Les femmes montaient et descendaient à nouveau les escaliers avec leurs conteneurs d’eau en plastique. Leur bavardage se tarit quand Tal passa en marmonnant des excuses, puis reprit avec des gloussements et des chuchotements. Chaque bruit, chaque mesure sortie d’une radio semblait une arme lancée dans sa direction. N’y pense pas. Dans trois mois, tu seras parti.
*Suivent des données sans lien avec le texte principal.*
(* ===== verification/Slab.v ===== *)
(** * Per-core slab caches (src/src/mm/slab_cache.rs)

    A cache keeps its free objects in an intrusive list: the first word of a
    free object is the link ([FreeNode]) to the next.  The memory is explicit,
    so that user writes into objects, the links and the pages of several cores
    live in one store.  The buddy allocator is used through [FrameSource], the
    global heap through [GlobalHeap]; the lock of a core serialises its
    operations. *)

From stdpp Require Import base list gmap.
From Stdlib Require Import ZArith Lia.
From S2P Require Import Prelude Paging.

Local Open Scope Z_scope.

(** ** What the caches use *)

(** The supplier of 4 KiB frames ([buddy_alloc_frame]). *)
Class FrameSource `{P : X86Paging} := {
  fs_state : Type;
  fs_alloc : fs_state -> outcome (option PhysFrame * fs_state)
}.

(** [alloc::alloc::alloc] and [dealloc]; a null pointer is 0. *)
Class GlobalHeap := {
  heap_state : Type;
  heap_alloc : heap_state -> Layout -> outcome (Z * heap_state);
  heap_dealloc : heap_state -> Z -> Layout -> outcome heap_state
}.

(** ** Constants *)

Definition SLAB_SIZES : list Z := [8; 16; 32; 64; 128; 256; 512; 1024].
Definition SLAB_PAGE_SIZE : Z := 4096.
Definition CACHE_LINE_SIZE : Z := 64.
Definition SIZE_OF_FREE_NODE : Z := 8.
Definition MAX_CPUS : Z := 64.

(** ** The intrusive free list *)

(** The [FreeNode]s in memory: address to [next].  Reading a node where none
    was written is undefined behaviour, a [Panic] here. *)
Abbreviation memory := (gmap Z (option Z)).

Record FreeList := mkFreeList { head : option Z; count : Z }.

Definition FreeList_new : FreeList := mkFreeList None 0.

Definition FreeList_push (m : memory) (fl : FreeList) (ptr : Z) : memory * FreeList :=
  (<[ptr := head fl]> m, mkFreeList (Some ptr) (count fl +w 1)).

Definition FreeList_pop (m : memory) (fl : FreeList) : outcome (option Z * FreeList) :=
  match head fl with
  | None => Ret (None, fl)
  | Some node =>
      match m !! node with
      | Some next => Ret (Some node, mkFreeList next (count fl -w 1))
      | None => Panic
      end
  end.

Definition FreeList_is_empty (fl : FreeList) : bool := bool_decide (head fl = None).

(** ** A cache of one size class *)

Record SlabCache := mkSlab {
  object_size : Z;
  free_list : FreeList;
  pages : list Z;
  alloc_count : Z;
  dealloc_count : Z
}.

Definition SlabCache_new (size : Z) : SlabCache :=
  let aligned_size := ((size +w CACHE_LINE_SIZE) -w 1) / CACHE_LINE_SIZE * CACHE_LINE_SIZE in
  mkSlab (Z.max aligned_size SIZE_OF_FREE_NODE) FreeList_new [] 0 0.

Definition with_free_list (c : SlabCache) (fl : FreeList) : SlabCache :=
  mkSlab (object_size c) fl (pages c) (alloc_count c) (dealloc_count c).
Definition count_alloc (c : SlabCache) : SlabCache :=
  mkSlab (object_size c) (free_list c) (pages c) (alloc_count c +w 1) (dealloc_count c).

Record SlabStats := mkStats {
  st_object_size : Z; st_free_count : Z; st_page_count : Z; st_alloc_count : Z; st_dealloc_count : Z
}.

Definition SlabCache_stats (c : SlabCache) : SlabStats :=
  mkStats (object_size c) (count (free_list c)) (Z.of_nat (length (pages c)))
    (alloc_count c) (dealloc_count c).

Definition SlabCache_deallocate (m : memory) (c : SlabCache) (ptr : Z) : memory * SlabCache :=
  let '(m1, fl) := FreeList_push m (free_list c) ptr in
  (m1, mkSlab (object_size c) fl (pages c) (alloc_count c) (dealloc_count c +w 1)).

(** The loop of [grow] that threads the objects of a page. *)
Definition push_object (page size : Z) (s : memory * FreeList) (i : Z) : memory * FreeList :=
  FreeList_push (fst s) (snd s) (page +w (i *w size)).

Section Cache.
Context `{P : X86Paging} `{V : X86Virtual} `{F : !FrameSource}.

(** The result tells whether a page was added ([Some(())]). *)
Definition grow (m : memory) (fs : fs_state) (c : SlabCache) :
    outcome (bool * memory * fs_state * SlabCache) :=
  let! (r, fs1) := fs_alloc fs in
  match r with
  | None => Ret (false, m, fs1, c)
  | Some frame =>
      let! virt_addr := phys_to_virt (start_address frame) in
      let page_ptr := virt_as_u64 virt_addr in
      if object_size c =? 0 then Panic
      else
        let objects_per_page := SLAB_PAGE_SIZE / object_size c in
        let '(m1, fl) := for_range 0 objects_per_page (push_object page_ptr (object_size c)) (m, free_list c) in
        Ret (true, m1, fs1,
             mkSlab (object_size c) fl (pages c ++ [page_ptr]) (alloc_count c) (dealloc_count c))
  end.

Definition SlabCache_allocate (m : memory) (fs : fs_state) (c : SlabCache) :
    outcome (option Z * memory * fs_state * SlabCache) :=
  let! (r, fl) := FreeList_pop m (free_list c) in
  match r with
  | Some ptr => Ret (Some ptr, m, fs, count_alloc (with_free_list c fl))
  | None =>
      let! (g, m1, fs1, c1) := grow m fs (with_free_list c fl) in
      if g then
        let! (r1, fl1) := FreeList_pop m1 (free_list c1) in
        match r1 with
        | Some ptr => Ret (Some ptr, m1, fs1, count_alloc (with_free_list c1 fl1))
        | None => Ret (None, m1, fs1, with_free_list c1 fl1)
        end
      else Ret (None, m1, fs1, c1)
  end.

End Cache.

(** ** The caches of the cores *)

Record PerCoreCache := mkCore { caches : list SlabCache; cpu_id : Z }.

Definition PerCoreCache_new (cpu : Z) : PerCoreCache := mkCore (SlabCache_new <$> SLAB_SIZES) cpu.

(** [SLAB_SIZES.iter().position(|&s| size <= s)] *)
Fixpoint position (size : Z) (sizes : list Z) : option nat :=
  match sizes with
  | [] => None
  | s :: sizes' => if size <=? s then Some 0%nat else S <$> position size sizes'
  end.

Definition size_class (size : Z) : option nat := position size SLAB_SIZES.

Definition PerCoreCache_stats (pc : PerCoreCache) : list SlabStats := SlabCache_stats <$> caches pc.

Section Cores.
Context `{P : X86Paging} `{V : X86Virtual} `{F : !FrameSource} `{G : GlobalHeap}.

(** What the allocator works on besides the caches. *)
Record env := mkEnv { mem : memory; frames : fs_state; heap : heap_state }.

Definition PerCoreCache_allocate (e : env) (pc : PerCoreCache) (layout : Layout) :
    outcome (option Z * env * PerCoreCache) :=
  let size := Z.max (layout_size layout) (layout_align layout) in
  match size_class size with
  | Some class =>
      let! c := index (caches pc) class in
      let! (r, m1, fs1, c1) := SlabCache_allocate (mem e) (frames e) c in
      Ret (r, mkEnv m1 fs1 (heap e), mkCore (<[class := c1]> (caches pc)) (cpu_id pc))
  | None =>
      let! (ptr, h1) := heap_alloc (heap e) layout in
      Ret (if ptr =? 0 then None else Some ptr, mkEnv (mem e) (frames e) h1, pc)
  end.

Definition PerCoreCache_deallocate (e : env) (pc : PerCoreCache) (ptr : Z) (layout : Layout) :
    outcome (env * PerCoreCache) :=
  let size := Z.max (layout_size layout) (layout_align layout) in
  match size_class size with
  | Some class =>
      let! c := index (caches pc) class in
      let '(m1, c1) := SlabCache_deallocate (mem e) c ptr in
      Ret (mkEnv m1 (frames e) (heap e), mkCore (<[class := c1]> (caches pc)) (cpu_id pc))
  | None =>
      let! h1 := heap_dealloc (heap e) ptr layout in
      Ret (mkEnv (mem e) (frames e) h1, pc)
  end.

(** [PER_CORE_CACHES] *)
Record slab_system := mkSlabSystem { cores : list (option PerCoreCache); senv : env }.

Definition PER_CORE_CACHES_init : list (option PerCoreCache) := replicate (Z.to_nat MAX_CPUS) None.

Definition init_core (cs : list (option PerCoreCache)) (cpu : Z) : list (option PerCoreCache) :=
  <[Z.to_nat cpu := Some (PerCoreCache_new cpu)]> cs.

Definition init_per_core_caches (s : slab_system) (num_cpus : Z) : slab_system :=
  mkSlabSystem (for_range 0 (Z.min num_cpus MAX_CPUS) init_core (cores s)) (senv s).

Definition per_core_alloc (s : slab_system) (cpu : Z) (layout : Layout) :
    outcome (option Z * slab_system) :=
  if cpu >=? MAX_CPUS then Ret (None, s)
  else
    let! guard := index (cores s) (Z.to_nat cpu) in
    match guard with
    | None => Ret (None, s)
    | Some cache =>
        let! (r, e1, cache1) := PerCoreCache_allocate (senv s) cache layout in
        Ret (r, mkSlabSystem (<[Z.to_nat cpu := Some cache1]> (cores s)) e1)
    end.

Definition per_core_dealloc (s : slab_system) (cpu : Z) (ptr : Z) (layout : Layout) :
    outcome slab_system :=
  if cpu >=? MAX_CPUS then Ret s
  else
    let! guard := index (cores s) (Z.to_nat cpu) in
    match guard with
    | None => Ret s
    | Some cache =>
        let! (e1, cache1) := PerCoreCache_deallocate (senv s) cache ptr layout in
        Ret (mkSlabSystem (<[Z.to_nat cpu := Some cache1]> (cores s)) e1)
    end.

(** [current] is [try_current_cpu_id()]. *)
Definition per_core_alloc_auto (s : slab_system) (current : option Z) (layout : Layout) :
    outcome (option Z * slab_system) :=
  match current with
  | Some cpu => per_core_alloc s cpu layout
  | None => Ret (None, s)
  end.

Definition per_core_dealloc_auto (s : slab_system) (current : option Z) (ptr : Z) (layout : Layout) :
    outcome slab_system :=
  match current with
  | Some cpu => per_core_dealloc s cpu ptr layout
  | None => Ret s
  end.

End Cores.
Tal se précipita à l’intérieur de sa chambre, arracha ses vêtements de soirée raides et puant la fumée, plongea nu dans son superbe lit. Eil programma deux heures de sommeil non paradoxal, mais son agitation, son cœur douloureux, sa confusion magnifique et insensée eurent raison des pompes subdermiques et eil resta allongé à observer les traits de lumière projetés par les stores aller d’un bout à l’autre du plafond comme des vers paresseux, à écouter le sourd mugissement choral de la ville en mouvement. Tal revint à nouveau sur cette dernière nuit de folie, en lissa les plis. Eil n’était pas sorti pour avoir une liaison. Ni même pour baiser. Juste pour un moment de folie avec des célébrités, pour un peu de glam. Eil ne voulait pas d’une personne adorable. Ne voulait pas d’attaches. D’une relation, d’une liaison. Et surtout pas d’un coup de foudre. De l’amour et de toutes ces autres horreurs qu’eil pensait avoir laissés à Mumbaï.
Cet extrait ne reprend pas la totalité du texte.